> **Exercise description**:
Look below for the line holding "- intros r Hr. rewrite" and the line holding "Definition quiet (m". Transcribe exactly those lines and all lines between them, nothing more.

________

Lemma buffer_kept k r gid frame now q a :
  kept q a -> length gid = 32%nat -> zlen frame <= 2 ^ 32 ->
  kept (buffer k r gid frame now q).2 (<[r := spec_keep (kq_cap_per_peer q) (spec_add gid now frame (queue a r))]> a) /\
  kq_cap_per_peer (buffer k r gid frame now q).2 = kq_cap_per_peer q.
Proof.
  intros [Hc Hq] Hg Hf. destruct (Hq r) as [Hh Hz]. assert (0 <= kq_cap_per_peer q) as H0 by lia.
  destruct (add_step (OOk:=inmem_ok) k (kq_cap_per_peer q) (key r) gid frame now _ _ _ I I Hg Hf H0 Hh) as (s' & E & _ & Hh' & Hfr).
  unfold buffer. rewrite E. cbn [snd]. split; [|done]. split; [done|]. intros r'. cbn [kq_store kq_index kq_cap_per_peer].
  rewrite queue_insert. case_decide as Er; subst.
  - rewrite lookup_insert_eq. split; [done|]. apply spec_keep_len. lia.
  - rewrite lookup_insert_ne by done. destruct (Hq r') as [[E1 E2 E3 E4] Hz']. split; [|done]. split; [done..|].
    rewrite Hfr; [done|done|]. intros ?%hex_inj. done.
Qed.

Lemma keeper_ack_kept r gid q a :
  kept q a -> length gid = 32%nat -> kept (keeper_ack r gid q) (<[r := spec_ack gid (queue a r)]> a).
Proof.
  intros [Hc Hq] Hg. destruct (Hq r) as [Hh Hz]. pose proof (holds_ack (OOk:=inmem_ok) (key r) gid _ _ _ I I Hg Hh) as Hh'.
  split; [done|]. intros r'. cbn [kq_store kq_index kq_cap_per_peer keeper_ack]. rewrite queue_insert. case_decide as Er; subst.
  - rewrite lookup_alter_eq. split; [by destruct (kq_index q !! r')|]. etrans; [apply zlen_filter|exact Hz].
  - rewrite lookup_alter_ne by done. destruct (Hq r') as [[E1 E2 E3 E4] Hz']. split; [|done]. split; [done..|].
    rewrite os_remove_view by done. rewrite decide_False; [done|]. intros ?%hex_inj. done.
Qed.

Lemma drain_kept r q a : kept q a -> drain r q ≡ₚ (fun e => (en_gid e, en_frame e)) <$> queue a r.
Proof.
  intros [_ Hq]. destruct (Hq r) as [[_ Hn _ Hv] _]. unfold drain.
  rewrite (os_load_view (OutboxStoreOk:=inmem_ok)), Hv by done. unfold frames_of. rewrite map_to_list_to_map; [done|].
  by rewrite <- list_fmap_compose.
Qed.

Lemma frame_for_kept r gid q a e : kept q a -> e ∈ queue a r -> en_gid e = gid -> frame_for r gid q = Some (en_frame e).
Proof.
  intros Hk He Hg. pose proof (drain_kept r q a Hk) as Hd. unfold drain in Hd. destruct (proj1 (kp_queue q a Hk r)) as [_ Hn _ _].
  assert (NoDup (os_load (key r) (kq_store q)).*1) as Hl by (rewrite Hd, <- list_fmap_compose; exact Hn).
  assert ((gid, en_frame e) ∈ os_load (key r) (kq_store q)) as Hi.
  { rewrite Hd. apply list_elem_of_fmap. exists e. by subst. }
  unfold frame_for. destruct (list_find _ _) as [[i [g' f]]|] eqn:Ef.
  - apply list_find_Some in Ef as (Hi' & Hg' & _). cbn in Hg'. subst g'. cbn. f_equal.
    apply list_elem_of_lookup_2 in Hi'. rewrite elem_of_list_to_map in Hi, Hi' by done. congruence.
  - apply list_find_None in Ef. rewrite Forall_forall in Ef. by apply Ef in Hi.
Qed.

(** What was just added stays. *)
Lemma spec_added gid now frame cap l :
  1 <= cap -> zlen l <= cap -> NoDup (en_gid <$> l) ->
  exists t, mkEntry gid t frame ∈ spec_keep cap (spec_add gid now frame l).
Proof.
  intros Hc Hz Hn. unfold spec_add, spec_keep. case_decide as Hi.
  - apply list_elem_of_fmap in Hi as (e & -> & He). exists (en_time e). rewrite length_fmap.
    replace (length l - Z.to_nat cap)%nat with 0%nat by (unfold zlen in Hz; lia). rewrite drop_0.
    apply list_elem_of_fmap. exists e. by rewrite decide_True.
  - exists now. rewrite length_app, drop_app_le by (unfold zlen in Hz; cbn; lia). set_solver.
Qed.

Lemma spec_keep_id cap l : zlen l <= cap -> spec_keep cap l = l.
Proof. intros Hz. unfold spec_keep. by replace (length l - Z.to_nat cap)%nat with 0%nat by (unfold zlen in Hz; lia). Qed.

(** Buffering for others leaves a recipient's queue alone. *)
Lemma keep_iter k now gid frame fps n a :
  kept (fw_keeper n) a -> length gid = 32%nat -> zlen frame <= 2 ^ 32 ->
  exists (n' : FwdNode S) a', st_iter (keep k now gid frame) fps n = (Ok tt, n') /\ kept (fw_keeper n') a' /\
    fw_keeper_enabled n' = fw_keeper_enabled n /\
    (forall r, r ∈ fps -> exists t, mkEntry gid t frame ∈ queue a' r) /\ (forall r, r ∉ fps -> queue a' r = queue a r).
Proof.
  intros Hk Hg Hf. revert n a Hk. induction fps as [|fp fps IH]; intros n a Hk.
  { exists n, a. split; [done|]. split; [done|]. split; [done|]. split; [set_solver|done]. }
  cbn [st_iter]. unfold st_bind, keep at 1, st_modify.
  destruct (buffer_kept k fp gid frame now (fw_keeper n) a Hk Hg Hf) as [Hk1 _].
  set (n1 := with_keeper _ n). destruct (IH n1 _ Hk1) as (n' & a' & E & Hk' & He & Hin & Hout).
  exists n', a'. split; [exact E|]. split; [done|]. split; [by rewrite He|]. split.
  - intros r Hr. destruct (decide (r ∈ fps)) as [?|Hnr]; [by apply Hin|].
    assert (r = fp) as -> by set_solver. rewrite Hout by done. rewrite queue_insert, decide_True by done.
    destruct (kp_queue _ _ Hk fp) as [[_ Hn _ _] Hz]. apply spec_added; [apply Hk|done|done].
  - intros r Hr. rewrite Hout by set_solver. rewrite queue_insert, decide_False by set_solver. done.
Qed.

(** ** Catching up *)

(** An operation that always succeeds and leaves the keeper and what it looks at alone. *)
Definition quiet (m : ST (FwdNode S) string unit) : Prop := forall n, exists n', m n = (Ok tt, n') /\
  fw_keeper n' = fw_keeper n /\ fw_keeper_enabled n' = fw_keeper_enabled n /\ fw_relayed n' = fw_relayed n /\
  fw_peers n' = fw_peers n /\ n_roster (fw_node n') = n_roster (fw_node n) /\ n_me (fw_node n') = n_me (fw_node n).

Lemma quiet_ret : quiet (st_ret tt).
Proof. intros n. by exists n. Qed.
Lemma quiet_bind m (k : unit -> ST (FwdNode S) string unit) : quiet m -> quiet (k tt) -> quiet (st_bind m k).
Proof.
  intros Hm Hk n. destruct (Hm n) as (n1 & E1 & H1). destruct (Hk n1) as (n2 & E2 & H2). exists n2.
  unfold st_bind. rewrite E1, E2. split; [done|]. destruct_and!. repeat split; congruence.
Qed.
Lemma quiet_get (k : FwdNode S -> ST (FwdNode S) string unit) : (forall m, quiet (k m)) -> quiet (st_bind st_get k).
Proof. intros Hk n. apply Hk. Qed.
Lemma quiet_iter {A} (f : A -> ST (FwdNode S) string unit) l : (forall a, quiet (f a)) -> quiet (st_iter f l).
Proof. intros Hf. induction l as [|a l IH]; cbn [st_iter]; [apply quiet_ret|by apply quiet_bind]. Qed.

________

> **Task solution**:
  - intros r Hr. rewrite Hout by set_solver. rewrite queue_insert, decide_False by set_solver. done.
Qed.

(** ** Catching up *)

(** An operation that always succeeds and leaves the keeper and what it looks at alone. *)
Definition quiet (m : ST (FwdNode S) string unit) : Prop := forall n, exists n', m n = (Ok tt, n') /\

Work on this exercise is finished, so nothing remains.